Transition metal complexes capable of photoinduced spin crossover have been widely investigated because of their potential to enable ultrafast optical control of information processing. However, any real application of photoswitchable molecules requires that spin crossover be paired with additional functionality such as long-range magnetic order. Important advances combining these functions are notably reported for a number of bimetallic Prussian Blue analogues; however, to date, PBA-based magnetic photoswitches can only operate below 150 K due to loss of magnetic order. In contrast, cobalt ferrite is a ferrimagnetic semiconductor with a Curie temperature of 790 K and extremely favorable magnetic properties by comparison to state-of-the-art PBAs. The mixed valence electronic structure of cobalt ferrite is reminiscent of cobalt-iron PBA, which is a well-known photoswitch.
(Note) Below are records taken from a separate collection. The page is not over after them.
(** The part of block [oi] the forward search looks at. *)
Lemma bitvec_after_word b i oi w :
  Inv b -> 0 <= i < len b -> blocks b !! oi = Some w -> i / 64 <= Z.of_nat oi ->
  let w' := if Z.of_nat oi =? i / 64 then Z.ldiff w (lowBitsMask (i mod 64)) else w in
  0 <= w' < 2 ^ 64 /\
  forall j, 0 <= j < 64 ->
    Z.testbit w' j = (i <=? Z.of_nat oi * 64 + j) && bit_at b (Z.of_nat oi * 64 + j).
Proof.
  intros HI Hi Hw Hoi w'. pose proof (bitvec_word_at b _ w HI Hw) as Hr.
  assert (0 <= i mod 64 < 64) by (apply Z.mod_pos_bound; lia).
  pose proof (Z.div_mod i 64 ltac:(lia)) as Ei. unfold w'.
  destruct (Z.eqb_spec (Z.of_nat oi) (i / 64)) as [He|He].
  - split; [by apply masked_word_range_ldiff|]. intros j Hj.
    rewrite (bitvec_bit_in_block b oi w j) by done.
    rewrite Z.ldiff_spec, lowBitsMask_spec, testbit_low by lia.
    rewrite andb_comm. f_equal. by zcase.
  - split; [done|]. intros j Hj. rewrite (bitvec_bit_in_block b oi w j) by done.
    by zcase.
Qed.

Lemma bitvec_after_loop_spec b i n :
  Inv b -> 0 <= i < len b -> i / 64 <= zlen (blocks b) - Z.of_nat n ->
  (forall k, i <= k < (zlen (blocks b) - Z.of_nat n) * 64 -> bit_at b k = false) ->
  exists r, findAfter_loop b i (i / 64) n = Ret r /\ is_first_at_or_after b i r.
Proof.
  intros HI Hi. induction n as [|n IH]; intros Hn Hclear; cbn [findAfter_loop].
  { exists None. split; [done|]. intros k Hk. apply Hclear.
    rewrite (inv_blocks b HI), blocksForBits_spec by lia.
    Z.to_euclidean_division_equations; lia. }
  assert (0 <= i / 64) by (apply Z.div_pos; lia).
  remember (Z.to_nat (zlen (blocks b) - Z.of_nat (S n))) as oi eqn:Eoi.
  assert (zlen (blocks b) - Z.of_nat (S n) = Z.of_nat oi) as Eo by lia.
  rewrite Eo in Hn, Hclear |- *.
  destruct (lookup_lt_is_Some_2 (blocks b) oi) as [w Hw]; [unfold zlen in *; lia|].
  rewrite (index_nat _ _ w Hw), bind_ret, land_63.
  destruct (bitvec_after_word b i oi w HI Hi Hw ltac:(lia)) as [Hr Hbits].
  set (w' := if _ =? _ then _ else _) in *.
  destruct (Z.eqb_spec w' 0) as [H0|H0]; cbn [negb].
  - apply IH; [lia|]. intros k Hk.
    destruct (decide (k < Z.of_nat oi * 64)); [apply Hclear; lia|].
    specialize (Hbits (k - Z.of_nat oi * 64) ltac:(lia)). rewrite H0, Z.testbit_0_l in Hbits.
    replace (Z.of_nat oi * 64 + (k - Z.of_nat oi * 64)) with k in Hbits by lia.
    destruct (Z.leb_spec i k); [done|lia].
  - destruct (trailing_zeros_spec w' ltac:(lia)) as (Hk & Hset & Hbelow).
    set (k := TrailingZeros64 w') in *.
    rewrite Hbits in Hset by done. apply andb_true_iff in Hset as [Hle%Z.leb_le Hset].
    assert (Z.of_nat oi * 64 + k < len b).
    { destruct (decide (Z.of_nat oi * 64 + k < len b)); [done|].
      rewrite (inv_unused b HI) in Hset; [done|lia]. }
    rewrite Invariant_true by zcase. rewrite bind_ret.
    eexists. split; [done|]. split; [lia|]. split; [done|]. intros j Hj.
    destruct (decide (j < Z.of_nat oi * 64)); [apply Hclear; lia|].
    specialize (Hbits (j - Z.of_nat oi * 64) ltac:(lia)).
    rewrite Hbelow in Hbits by lia.
    replace (Z.of_nat oi * 64 + (j - Z.of_nat oi * 64)) with j in Hbits by lia.
    destruct (Z.leb_spec i j); [done|lia].
Qed.
Lemma for_offsets_spec {S} c (os : list nat) body (step : K * V -> S -> go (S * bool)) s :
  chunk_ok c -> Forall (fun o => o < 4)%nat os ->
  (forall o k v s, (o < 4)%nat -> keys c !! o = Some k -> values c !! o = Some v ->
    body c (Z.of_nat o) s = step (k, v) s) ->
  for_offsets c (map Z.of_nat os) body s = range_go (omap (chunk_slot c) os) step s.
Proof.
  intros (Hk & Hv & _) Hos Hbody. revert s. induction Hos as [|o os Ho Hos IH]; intros s; [done|].
  cbn [map for_offsets]. rewrite present_bit by done. cbn [omap list_omap].
  unfold chunk_slot at 1. destruct (Z.testbit _ _); cbn [negb]; [|apply IH].
  destruct (lookup_lt_is_Some_2 (keys c) o) as [k Ek]; [lia|].
  destruct (lookup_lt_is_Some_2 (values c) o) as [v Ev]; [lia|].
  rewrite Ek, Ev. cbn [range_go]. rewrite (Hbody o k v s Ho Ek Ev).
  destruct (step (k, v) s) as [[s' []]| |]; cbn; [apply IH|done..].
Qed.

Lemma for_present_spec {S} cs body (step : K * V -> S -> go (S * bool)) s :
  Forall chunk_ok cs ->
  (forall c o k v s, (o < 4)%nat -> keys c !! o = Some k -> values c !! o = Some v ->
    body c (Z.of_nat o) s = step (k, v) s) ->
  for_present cs body s = range_go (omap id (concat (map chunk_slots cs))) step s.
Proof.
  intros Hcs Hbody. revert s. induction Hcs as [|c cs Hc Hcs IH]; intros s; [done|].
  cbn [for_present map concat]. rewrite omap_id_app, range_go_app.
  change [0; 1; 2; 3] with (map Z.of_nat (seq 0 4)).
  rewrite (for_offsets_spec c _ body step); [|done|by repeat constructor; lia|eauto].
  assert (omap id (chunk_slots c) = omap (chunk_slot c) (seq 0 4)) as ->.
  { unfold chunk_slots. cbn. by repeat (case_match; [|]). }
  destruct (range_go _ step s) as [[s' []]| |]; cbn; [apply IH|done..].
Qed.

Lemma omap_Keys_spec {S} m (yield : yield_fn K S) s :
  Inv0 m -> Keys m yield s = Ret (range_yield (entries m).*1 yield s).1.
Proof.
  intros HI. unfold Keys.
  rewrite (for_present_spec _ _ (fun kv s => Ret (yield kv.1 s))).
  2: apply (inv_chunks m HI).
  2:{ intros c o k v s' Ho Hk Hv. by rewrite (index_nat _ _ _ Hk), bind_ret. }
  change (omap id _) with (entries m).
  assert (forall l s, range_go l (fun kv s => Ret (yield kv.1 s)) s = Ret (range_yield l.*1 yield s)) as ->.
  { intros l. induction l as [|[k v] l IH]; intros s'; cbn; [done|].
    destruct (yield k s') as [s2 []]; cbn; [apply IH|done]. }
  cbn. by destruct (range_yield _ _ _).
Qed.

(** ** Replacing and deleting *)

Lemma al_lookup_None_positions m k :
  Inv0 m -> al_lookup k (entries m) = None <-> positions_of m !! k = None.
Proof.
  intros HI. pose proof (position_lookup m k HI) as Hp.
  destruct (positions_of m !! k) as [p|].
  - destruct Hp as (_ & v & _ & ->). done.
  - done.
Qed.

(** Splitting the entries at a live slot. *)
Lemma entries_at m p k w :
  Inv0 m -> slots m !! p = Some (Some (k, w)) ->
  exists l1 l2, entries m = l1 ++ (k, w) :: l2 /\ k ∉ (l1.*1) /\ k ∉ (l2.*1) /\
    forall m' x, slots m' = <[p := x]> (slots m) -> entries m' = l1 ++ option_list x ++ l2.
Proof.
  intros HI Hp. pose proof (entries_NoDup m HI) as Hnd.
  exists (omap id (take p (slots m))), (omap id (drop (S p) (slots m))).
  assert (entries m = omap id (take p (slots m)) ++ (k, w) :: omap id (drop (S p) (slots m))) as E.
  { unfold entries. by rewrite (omap_id_split _ p _ Hp). }
  rewrite E, fmap_app in Hnd. apply NoDup_app in Hnd as (_ & Hd1 & Hnd).
  cbn in Hnd. apply NoDup_cons in Hnd as [Hd2 _].
  split; [done|]. split; [|split; [done|]].
  - intros Hin. apply (Hd1 k Hin). cbn. by left.
  - intros m' x Hx. unfold entries. rewrite Hx, omap_id_insert; [done|].
    by eapply lookup_lt_Some.
Qed.

(** Overwriting the value of a live slot keeps the invariant. *)
Lemma replace_Inv0 m p k w v i o c c' :
  Inv0 m -> slots m !! p = Some (Some (k, w)) -> p = (4 * i + o)%nat -> (o < 4)%nat ->
  chunks m !! i = Some c -> chunk_ok c' -> chunk_slots c' = <[o := Some (k, v)]> (chunk_slots c) ->
  let m' := MkOrderedMap (<[i := c']> (chunks m)) (positions m) (nextOffset m) in
  Inv0 m' /\ slots m' = <[p := Some (k, v)]> (slots m) /\ usedSlots m' = usedSlots m.
Proof.
  intros HI Hp -> Ho Hc Hok Hcs m'.
  assert (slots m' = <[(4 * i + o)%nat := Some (k, v)]> (slots m)) as Hs by (by apply (slots_store _ _ _ c)).
  assert (usedSlots m' = usedSlots m) as Hu by (unfold usedSlots, m'; cbn; by rewrite zlen_insert).
  split; [|done]. split.
  - apply Forall_insert; [apply (inv_chunks m HI)|done].
  - unfold m'; cbn [chunks nextOffset]. rewrite zlen_insert. apply (inv_offset m HI).
  - intros k' q. change (positions_of m') with (positions_of m).
    rewrite (inv_positions m HI), Hs. apply and_iff_compat_l.
    destruct (decide (4 * i + o = Z.to_nat q)%nat) as [Eq|].
    + rewrite Eq, list_lookup_insert_eq by (rewrite <- Eq; by eapply lookup_lt_Some).
      rewrite <- Eq, Hp. naive_solver.
    + by rewrite list_lookup_insert_ne.
  - intros q x. rewrite Hu, Hs. destruct (decide (4 * i + o = q)%nat) as [<-|].
    + intros _. by apply (inv_unused m HI) in Hp.
    + rewrite list_lookup_insert_ne by done. apply (inv_unused m HI).
Qed.
(* ===== verification/MonotoneMap.v ===== *)
(** * [base/collections/monotone_map.go]: a grow-only map in insertion order

    The struct holds a key slice and a Go map.  The values of this type are
    used linearly by their clients (a clone is made before every change), so
    the model passes the struct as a value. *)
From S2P Require Import Prelude HashSet.

Section monotone_map.
Context {K V : Type} `{Countable K} (zeroV : V).

Record MonotoneMap := MkMonotoneMap { keys : list K; values : gmap K V }.

Definition NewMonotoneMap : MonotoneMap := MkMonotoneMap [] ∅.

Definition Lookup (m : MonotoneMap) (key : K) : option V := values m !! key.
Definition Len (m : MonotoneMap) : Z := Z.of_nat (size (values m)).

(** The loop of [CloneWithout]; [m.values[key]] of an absent key is the zero value. *)
Fixpoint CloneWithout_loop (m : MonotoneMap) (omit : HashSet.Set_ K) (ks : list K) (acc : MonotoneMap)
  : MonotoneMap :=
  match ks with
  | [] => acc
  | key :: ks' =>
      if Contains omit key then CloneWithout_loop m omit ks' acc else
      let value := default zeroV (values m !! key) in
      CloneWithout_loop m omit ks'
        (MkMonotoneMap (keys acc ++ [key]) (<[key := value]> (values acc)))
  end.
Definition CloneWithout (m : MonotoneMap) (omit : HashSet.Set_ K) : MonotoneMap :=
  CloneWithout_loop m omit (keys m) (MkMonotoneMap [] ∅).

Definition Keys {S} (m : MonotoneMap) (yield : yield_fn K S) (s : S) : S :=
  (range_yield (keys m) yield s).1.

Definition InsertOrKeep (m : MonotoneMap) (key : K) (value : V) : MonotoneMap * bool :=
  match values m !! key with
  | Some _ => (m, false)
  | None => (MkMonotoneMap (keys m ++ [key]) (<[key := value]> (values m)), true)
  end.

Definition InsertOrReplace (m : MonotoneMap) (key : K) (value : V) : MonotoneMap * option V :=
  let old := values m !! key in
  let keys' := match old with Some _ => keys m | None => keys m ++ [key] end in
  (MkMonotoneMap keys' (<[key := value]> (values m)), old).

(** ** Specification *)

(** Every key is listed once, and the listed keys are those of the map. *)
Record Inv (m : MonotoneMap) : Prop := {
  inv_NoDup : NoDup (keys m);
  inv_dom : forall k, k ∈ keys m <-> is_Some (values m !! k)
}.

Lemma mono_Inv_New : Inv NewMonotoneMap.
Proof. split; cbn; [constructor|]. intros k. rewrite lookup_empty. split; [by intros ?%not_elem_of_nil|by intros []]. Qed.

Lemma mono_Inv_insert m k v :
  Inv m -> values m !! k = None -> Inv (MkMonotoneMap (keys m ++ [k]) (<[k := v]> (values m))).
Proof.
  intros [Hnd Hd] Hk. split; cbn.
  - apply NoDup_app. split; [done|]. split; [|apply NoDup_singleton].
    intros x Hx ->%list_elem_of_singleton. apply Hd in Hx. rewrite Hk in Hx. by destruct Hx.
  - intros x. rewrite elem_of_app, list_elem_of_singleton, Hd. destruct (decide (k = x)) as [->|].
    + rewrite lookup_insert_eq. naive_solver.
    + rewrite lookup_insert_ne by done. naive_solver.
Qed.

Lemma mono_Inv_overwrite m k v :
  Inv m -> is_Some (values m !! k) -> Inv (MkMonotoneMap (keys m) (<[k := v]> (values m))).
Proof.
  intros [Hnd Hd] Hk. split; cbn; [done|]. intros x. rewrite Hd.
  destruct (decide (k = x)) as [->|].
  - rewrite lookup_insert_eq. naive_solver.
  - by rewrite lookup_insert_ne.
Qed.

Lemma mono_Inv_InsertOrKeep m k v : Inv m -> Inv (InsertOrKeep m k v).1.
Proof.
  intros HI. unfold InsertOrKeep. destruct (values m !! k) eqn:E; [done|]. by apply mono_Inv_insert.
Qed.

Lemma mono_Inv_InsertOrReplace m k v : Inv m -> Inv (InsertOrReplace m k v).1.
Proof.
  intros HI. unfold InsertOrReplace. destruct (values m !! k) eqn:E; cbn.
  - apply mono_Inv_overwrite; [done|by rewrite E].
  - by apply mono_Inv_insert.
Qed.

Lemma mono_clone_loop m omit ks acc :
  (forall k, k ∈ ks -> is_Some (values m !! k)) -> Inv acc ->
  NoDup ks -> (forall k, k ∈ ks -> values acc !! k = None) ->
  let r := CloneWithout_loop m omit ks acc in
  Inv r /\ keys r = keys acc ++ filter (fun k => k ∉ HashSet.values omit) ks /\
  forall k, values r !! k = if decide (k ∈ ks /\ k ∉ HashSet.values omit) then values m !! k else values acc !! k.
Proof.
  revert acc. induction ks as [|key ks IH]; intros acc Hm HI Hnd Hfresh; cbn [CloneWithout_loop].
  { split; [done|]. split; [by rewrite filter_nil, app_nil_r|].
    intros k. rewrite decide_False; [done|]. intros [Hk _]. by apply not_elem_of_nil in Hk. }
  apply NoDup_cons in Hnd as [Hni Hnd].
  unfold Contains. case_bool_decide as Ho.
  - destruct (IH acc) as (HI' & Hk' & Hv'); [set_solver|done|done|set_solver|].
    split; [done|]. split; [by rewrite filter_cons_False by naive_solver|].
    intros k. rewrite Hv'. apply decide_ext. rewrite elem_of_cons. naive_solver.
  - destruct (Hm key ltac:(by left)) as [w Hw]. rewrite Hw. change (default zeroV (Some w)) with w.
    destruct (IH (MkMonotoneMap (keys acc ++ [key]) (<[key := w]> (values acc)))) as (HI' & Hk' & Hv').
    + set_solver.
    + apply mono_Inv_insert; [done|]. apply Hfresh. by left.
    + done.
    + intros k Hk. cbn. rewrite lookup_insert_ne by (intros ->; done). apply Hfresh. by right.
    + split; [done|]. split.
      * rewrite Hk'. cbn [keys]. rewrite filter_cons_True by done. by rewrite <- app_assoc.
      * intros k. rewrite Hv'. cbn [values]. destruct (decide (k = key)) as [->|Hne].
        -- rewrite (decide_False (P := key ∈ ks /\ _)) by naive_solver.
           rewrite lookup_insert_eq, decide_True by (split; [by left|done]). by rewrite Hw.
        -- rewrite lookup_insert_ne by done. apply decide_ext. rewrite elem_of_cons. naive_solver.
Qed.

(** A clone keeps the remaining keys in their order, with their values. *)
Lemma mono_CloneWithout_spec m omit :
  Inv m ->
  let r := CloneWithout m omit in
  Inv r /\ keys r = filter (fun k => k ∉ HashSet.values omit) (keys m) /\
  forall k, values r !! k = if decide (k ∈ HashSet.values omit) then None else values m !! k.
Proof.
  intros HI r. destruct (mono_clone_loop m omit (keys m) (MkMonotoneMap [] ∅)) as (HI' & Hk & Hv).
  - intros k. apply (inv_dom m HI).
  - apply mono_Inv_New.
  - apply (inv_NoDup m HI).
  - intros k _. apply lookup_empty.
  - split; [exact HI'|]. split; [exact Hk|]. intros k. unfold r, CloneWithout. rewrite Hv.
    cbn [values]. rewrite lookup_empty. pose proof (inv_dom m HI k) as Hd.
    destruct (values m !! k); repeat case_decide; naive_solver.
Qed.

(** The map as an association list in insertion order. *)
Definition to_list (m : MonotoneMap) : list (K * V) :=
  omap (fun k => (fun v => (k, v)) <$> values m !! k) (keys m).

Lemma mono_to_list_keys m : Inv m -> (to_list m).*1 = keys m.
Proof.
  intros HI. unfold to_list.
  assert (forall k, k ∈ keys m -> is_Some (values m !! k)) as Hk by (intros k; apply (inv_dom m HI)).
  induction (keys m) as [|k ks IH]; [done|]. cbn.
  destruct (Hk k ltac:(by left)) as [v Hv]. rewrite Hv. cbn. f_equal.
  apply IH. intros k' Hk'. apply Hk. by right.
Qed.

Lemma mono_to_list_lookup m k : Inv m -> al_lookup k (to_list m) = values m !! k.
Proof.
  intros HI. assert (NoDup (to_list m).*1) as Hnd.
  { rewrite mono_to_list_keys by done. apply (inv_NoDup m HI). }
  destruct (values m !! k) as [v|] eqn:Hv.
  - apply al_lookup_Some; [done|]. unfold to_list. apply list_elem_of_omap. exists k.
    rewrite Hv. split; [|done]. apply (inv_dom m HI). by rewrite Hv.
  - apply al_lookup_None; [done|]. intros v Hin. apply list_elem_of_omap in Hin as (k' & _ & E).
    destruct (values m !! k') eqn:E'; [|done]. cbn in E. congruence.
Qed.

Lemma omap_ext_in {A B} (f g : A -> option B) (l : list A) :
  (forall x, x ∈ l -> f x = g x) -> omap f l = omap g l.
Proof.
  induction l as [|x l IH]; intros Hfg; [done|]. cbn. rewrite Hfg by (by left).
  rewrite (IH ltac:(intros y Hy; apply Hfg; by right)). done.
Qed.

Lemma mono_to_list_insert m k v :
  Inv m -> values m !! k = None ->
  to_list (MkMonotoneMap (keys m ++ [k]) (<[k := v]> (values m))) = to_list m ++ [(k, v)].
Proof.
  intros HI Hk. unfold to_list; cbn [keys values]. rewrite omap_app. f_equal.
  - apply omap_ext_in. intros x Hx. rewrite lookup_insert_ne; [done|].
    intros ->. apply (inv_dom m HI) in Hx. rewrite Hk in Hx. by destruct Hx.
  - cbn. by rewrite lookup_insert_eq.
Qed.

Lemma mono_to_list_overwrite m k v :
  Inv m -> is_Some (values m !! k) ->
  to_list (MkMonotoneMap (keys m) (<[k := v]> (values m))) = al_replace k v (to_list m).
Proof.
  intros HI Hk. unfold to_list; cbn [keys values].
  assert (forall x, x ∈ keys m -> is_Some (values m !! x)) as Hks by (intros x; apply (inv_dom m HI)).
  induction (keys m) as [|x ks IH]; [done|]. cbn.
  assert (forall x, x ∈ ks -> is_Some (values m !! x)) as Hks' by (intros y Hy; apply Hks; by right).
  destruct (Hks x ltac:(by left)) as [w Hw]. rewrite Hw. cbn. destruct (decide (k = x)) as [->|].
  - rewrite lookup_insert_eq, decide_True by done. cbn. f_equal. by apply IH.
  - rewrite lookup_insert_ne, decide_False, Hw by done. cbn. f_equal. by apply IH.
Qed.

Lemma mono_InsertOrKeep_list m k v :
  Inv m ->
  let r := InsertOrKeep m k v in
  Inv r.1 /\ r.2 = bool_decide (al_lookup k (to_list m) = None) /\
  to_list r.1 = match al_lookup k (to_list m) with None => to_list m ++ [(k, v)] | Some _ => to_list m end.
Proof.
  intros HI r. unfold r, InsertOrKeep. rewrite mono_to_list_lookup by done.
  destruct (values m !! k) eqn:E; [done|]. cbn. split; [by apply mono_Inv_insert|].
  split; [done|]. by apply mono_to_list_insert.
Qed.

Lemma mono_InsertOrReplace_list m k v :
  Inv m ->
  let r := InsertOrReplace m k v in
  Inv r.1 /\ r.2 = al_lookup k (to_list m) /\
  to_list r.1 = match al_lookup k (to_list m) with
                | None => to_list m ++ [(k, v)]
                | Some _ => al_replace k v (to_list m)
                end.
Proof.
  intros HI r. unfold r, InsertOrReplace. rewrite mono_to_list_lookup by done.
  destruct (values m !! k) eqn:E; cbn.
  - split; [apply mono_Inv_overwrite; [done|by rewrite E]|]. split; [done|].
    apply mono_to_list_overwrite; [done|by rewrite E].
  - split; [by apply mono_Inv_insert|]. split; [done|]. by apply mono_to_list_insert.
Qed.

Lemma mono_CloneWithout_list m omit :
  Inv m ->
  let r := CloneWithout m omit in
  Inv r /\ to_list r = filter (fun kv => kv.1 ∉ HashSet.values omit) (to_list m).
Proof.
  intros HI r. destruct (mono_CloneWithout_spec m omit HI) as (HI' & Hk & Hv). fold r in HI', Hk, Hv.
  split; [done|]. unfold to_list. rewrite Hk. clear Hk HI'.
  assert (forall x, x ∈ keys m -> is_Some (values m !! x)) as Hks by (intros x; apply (inv_dom m HI)).
  induction (keys m) as [|x ks IH]; [done|].
  assert (forall x, x ∈ ks -> is_Some (values m !! x)) as Hks' by (intros y Hy; apply Hks; by right).
  destruct (Hks x ltac:(by left)) as [w Hw]. cbn [omap list_omap]. rewrite Hw. cbn [fmap option_fmap option_map].
  destruct (decide (x ∈ HashSet.values omit)).
  - rewrite !filter_cons_False by (cbn; tauto). by apply IH.
  - rewrite !filter_cons_True by (cbn; tauto). cbn [omap list_omap]. rewrite Hv, decide_False, Hw by done.
    cbn. f_equal. by apply IH.
Qed.

Lemma mono_Len m : Inv m -> Len m = zlen (to_list m).
Proof.
  intros HI. unfold Len, zlen. rewrite <- (length_fmap fst), mono_to_list_keys by done. f_equal.
  rewrite <- (size_list_to_set (C := gset K) (keys m)) by apply (inv_NoDup m HI).
  rewrite <- (size_dom (D := gset K)). f_equal. apply set_eq. intros k.
  by rewrite elem_of_dom, elem_of_list_to_set, (inv_dom m HI).
Qed.
End monotone_map.
Arguments MonotoneMap K V {_ _}.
To investigate the potential for photoswitching in this material, we employ transient XUV spectroscopy to probe charge and spin dynamics with element-specific resolution on the femtosecond time scale. Results show that 400 nm light excites a metal-to-metal charge transfer transition, which drives the crossover of high-spin Co2+ to low-spin Co3+ with a time constant of 405 +/- 29 fs and an internal quantum efficiency of unity. This result establishes the existence of efficient photoswitching in a new class of robust ferrimagnetic spinel ferrites.